Sunday, January 24, 2010

Call ...

When I was a kid, Star trek fascinated me. NASA was a lame excuse for a space program and I wanted a computer I could talk to, a tricorder, a communicator and wanted to go explore strange new worlds. In the forty years since Trek first aired in September of 1966 humanity and technology has been growing by leaps and bounds.

Today I realized I got way more of what I wanted back then than even I had realized. All because my favorite 14 year old looked at me and said "No Sam, I'm sorry, but you can't just tell you phone to call someone. They don't work that way." I realized as she started to say that I could in fact do just that. So when she finished I said "You mean if I look at my phone and say: 'Call {hername}' it's not going to do it?" She laughed and said "No, sorry they don't work that way." At which point her phone started ringing. "Hold on, someone ... HEY! How did you do that?" as the caller ID said it was me.
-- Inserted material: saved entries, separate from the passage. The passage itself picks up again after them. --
Lemma match_loop_decides re P :
  decides (matchhere re) P → decides (match_loop re) (λ text, ∃ pre post, text = pre ++ post ∧ P post).
Proof.
  intros Hh text junk. induction text as [|t text IH]; intros Hn.
  - destruct (Hh [] junk Hn) as (b & Hb & HP). cbn in Hb |- *. rewrite Hb. cbn. exists b. split; [by destruct b|].
    rewrite HP. split; [intros ?; exists [], []; done|]. intros (u & v & E & ?). symmetry in E. by apply app_nil in E as [-> ->].
  - apply not_elem_of_cons in Hn as [Ht Hn]. destruct (Hh (t :: text) junk) as (b & Hb & HP); [by apply not_elem_of_cons|].
    cbn in Hb |- *. rewrite Hb. cbn. destruct b.
    { exists true. split; [done|]. split; [|done]. intros _. exists [], (t :: text). split; [done|]. by apply HP. }
    assert (HnP : ¬ P (t :: text)) by (intros ?%HP; done).
    rewrite (proj2 (Z.eqb_neq t 0)) by done. destruct (IH Hn) as (b & Hb' & Hiff). exists b. split; [done|]. rewrite Hiff. split.
    + intros (u & v & -> & Hv). by exists (t :: u), v.
    + intros (u & v & E & Hv). destruct u as [|x u]; [cbn in E; by subst v|]. injection E as -> ->. by exists u, v.
Qed.

Lemma match_decides re : 0 ∉ re → decides (match_ (re ++ [0])) (matches re).
Proof.
  intros Hn. destruct re as [|c re]; cbn [app match_ matches].
  - intros text junk Ht. exists true. split; [|done]. change (0 =? CARET) with false. by destruct text.
  - pose proof Hn as [Hc Hn']%not_elem_of_cons. unfold decides, match_, matches.
    destruct (c =? CARET); [by apply matchhere_decides|]. apply match_loop_decides. by apply (matchhere_decides (c :: re)).
Qed.

(** ** The filter prints the matching lines *)

(** The lines of the input that are complete, and what follows them. *)
Fixpoint lines (s : list Z) : list (list Z) * list Z :=
  match s with
  | [] => ([], [])
  | c :: s =>
      if c =? NEWLINE then ([] :: (lines s).1, (lines s).2) else
      match lines s with
      | ([], r) => ([], c :: r)
      | (l :: ls, r) => ((c :: l) :: ls, r)
      end
  end.

Lemma lines_none s : NEWLINE ∉ s → lines s = ([], s).
Proof.
  induction s as [|c s IH]; [done|]. intros [Hc Hs]%not_elem_of_cons. cbn. rewrite (proj2 (Z.eqb_neq c NEWLINE)) by done.
  by rewrite IH.
Qed.
Lemma lines_cons l s : NEWLINE ∉ l → lines (l ++ NEWLINE :: s) = (l :: (lines s).1, (lines s).2).
Proof.
  induction l as [|c l IH]; [done|]. intros [Hc Hs]%not_elem_of_cons. cbn. rewrite (proj2 (Z.eqb_neq c NEWLINE)) by done.
  by rewrite IH.
Qed.
(** The first line, if there is one. *)
Lemma first_line s : NEWLINE ∉ s ∨ ∃ l r, s = l ++ NEWLINE :: r ∧ NEWLINE ∉ l.
Proof.
  induction s as [|c s IH]; [left; by intros ?%elem_of_nil|]. destruct (decide (c = NEWLINE)) as [->|Hc].
  { right. exists [], s. split; [done|]. by intros ?%elem_of_nil. }
  destruct IH as [IH|(l & r & -> & Hl)].
  - left. by apply not_elem_of_cons.
  - right. exists (c :: l), r. split; [done|]. by apply not_elem_of_cons.
Qed.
Voice dialing? Easy peasy! Have it talk to me and give me directions to anything I want to goto? Sure, I can say find nearest Ruby Tuesdays and it will not only find it but will give me turn by turn directions to get there either on foot, in the car, or by mass transit. Pull up information from the web for locations of hidden geocaches and then let me home in on the location with a radar display that tracks my location with respect to the cache and shows me if I'm getting closer to it? Simple. Handle email, voice mail, text messages and phone calls to anyone anywhere? Yup, there's and app for that. Manage my money, track my expenses, and so much more? Yup, it'll do that too.
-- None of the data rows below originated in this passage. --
(** The header at place [i] points to the block at the place after it. *)
Lemma lseg_next m a B z i x s : lseg m a B z → B !! i = Some (x, s) → m !! x = Some (Header (default z (B.*1 !! S i)) s).
Proof.
  revert a i. induction B as [|[b t] B IH]; intros a i; [done|]. intros (-> & n & Hn & Hs) Hi. destruct i as [|i].
  - injection Hi as -> ->. rewrite Hn. cbn. do 2 f_equal. pose proof (lseg_head _ _ _ _ Hs) as Hh. destruct B as [|[c u] B]; cbn in *; by subst.
  - cbn in Hi. by rewrite (IH n i Hs Hi).
Qed.
Lemma pred_unique m a B z x y s t q :
  lseg m a B z → NoDup (B.*1) → (x, s) ∈ B → (y, t) ∈ B → q ≠ z → m !! x = Some (Header q s) → m !! y = Some (Header q t) → x = y.
Proof.
  intros Hs Hnd [i Hi]%list_elem_of_lookup [j Hj]%list_elem_of_lookup Hq Hx Hy.
  rewrite (lseg_next _ _ _ _ _ _ _ Hs Hi) in Hx. rewrite (lseg_next _ _ _ _ _ _ _ Hs Hj) in Hy. injection Hx as Hx. injection Hy as Hy.
  destruct (B.*1 !! S i) as [qi|] eqn:Ei; [|done]. destruct (B.*1 !! S j) as [qj|] eqn:Ej; [|done]. cbn in Hx, Hy. subst.
  assert (S i = S j) as [= ->] by (by eapply NoDup_lookup). rewrite Hi in Hj. by injection Hj.
Qed.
Smaller than an original Trek communicator with way more features, unlimited access to the music, videos, information and more? All voice controlled? Yeah. And it's all in one device. I'd say that's pretty cool. But being able to startle my favorite 14 year old by showing her that science fiction isn't so much fiction anymore, well that was priceless!



6 comments:

Teresa said...

And has all that techue stuff improved life in the grand scheme of things? They may have invented a better hammer but we're spending even more time hitting nails than pehaps we really want to.

Lori D said...

I don't know why, but I avoid the voice dialing feature like the plague. I guess I am stuck on actually dailing the numbers.

Samantha Shanti said...

@Teresa, you're right of course. Frankly I'm seeing more and more to dislike about the driving force of technological change: Capitalism as practiced here in the good old US of Avarice.

@Lori, oddly enough, this was really one of the very rare times I've used the voice dial feature myself. Mainly because I knew it would amuse. Every phone I've had for the last five years has had Voice Dialing but it's just something I never really use. In part because the early phones that had it needed to be trained before they'd work, and then the error rate was too high for my taste.

This phone has been the exception. No training required. Kinda nice. The few times I've used it was in the car while driving, and then mainly because of the automatic voice navigation feature. One things the iPhone doesn't have an app for that the Droid based phones do. Find Nearest {name} Bank and then it gives me turn by turn navigation prompts in clear easy to understand English. I don't have to look at it or futz with it in anyway. Now that I use. But voice dialing still, not so much. I too find something - normal about dialing, or touching the contact entry in the phone book and dialing that way.

alan said...

I remember sitting in an AC/Delco mechanics class 30 years ago; the Citation was just coming out and had an on board processor that did 7 things. The instructor told us that by next year it would do 240 things and that in 3 years there would be no more need for a distributor. I could not for the life of me understand how they could make the distributor go away!

My wife's Dad grew up working draft horses in the farm fields of Vermont; he lived to see Neil Armstrong walk on the Moon. My own straddle of the centuries has been pretty amazing 'til now and I can only imagine what I might see before my time here is up, if I'm lucky!

Commercial spaceflight? Next year...

Mars? Maybe...

Would that "human" things progressed as quickly as technical ones!

alan

Samantha Shanti said...

Ah Alan, the good old days so to speak of distributor caps! I remember the days when there were no computers in cars or much of anything else. Then too, I remember being just about ten when the adults were talking about one word to describe the coming century. They all talked about "apathy" defining the 20th. Regrettably it seems to have been self fulfilling.

Which explains the first depression, and this one as well. Sometimes I honestly wish I didn't remember the things that I do. Because it really hammers home the saying "The more things change, the more they stay the same."

Technology and greed marches on while sit back and allow the greed and technology to make their lives harder. People bitch and moan about Politics, but don't actually try to do anything about it, and send a stronger message to the jokers that we need real change.

But hey, what do I know. I'm just waiting for god to call me home.

Vulnavia Morbius said...

Yeah. Science fiction has conquered the world. The geeks have inherited, and all that...

I knew that we were living in a Star Trek world when I first saw a laser lithography rapid prototyper at work. It was astonishing.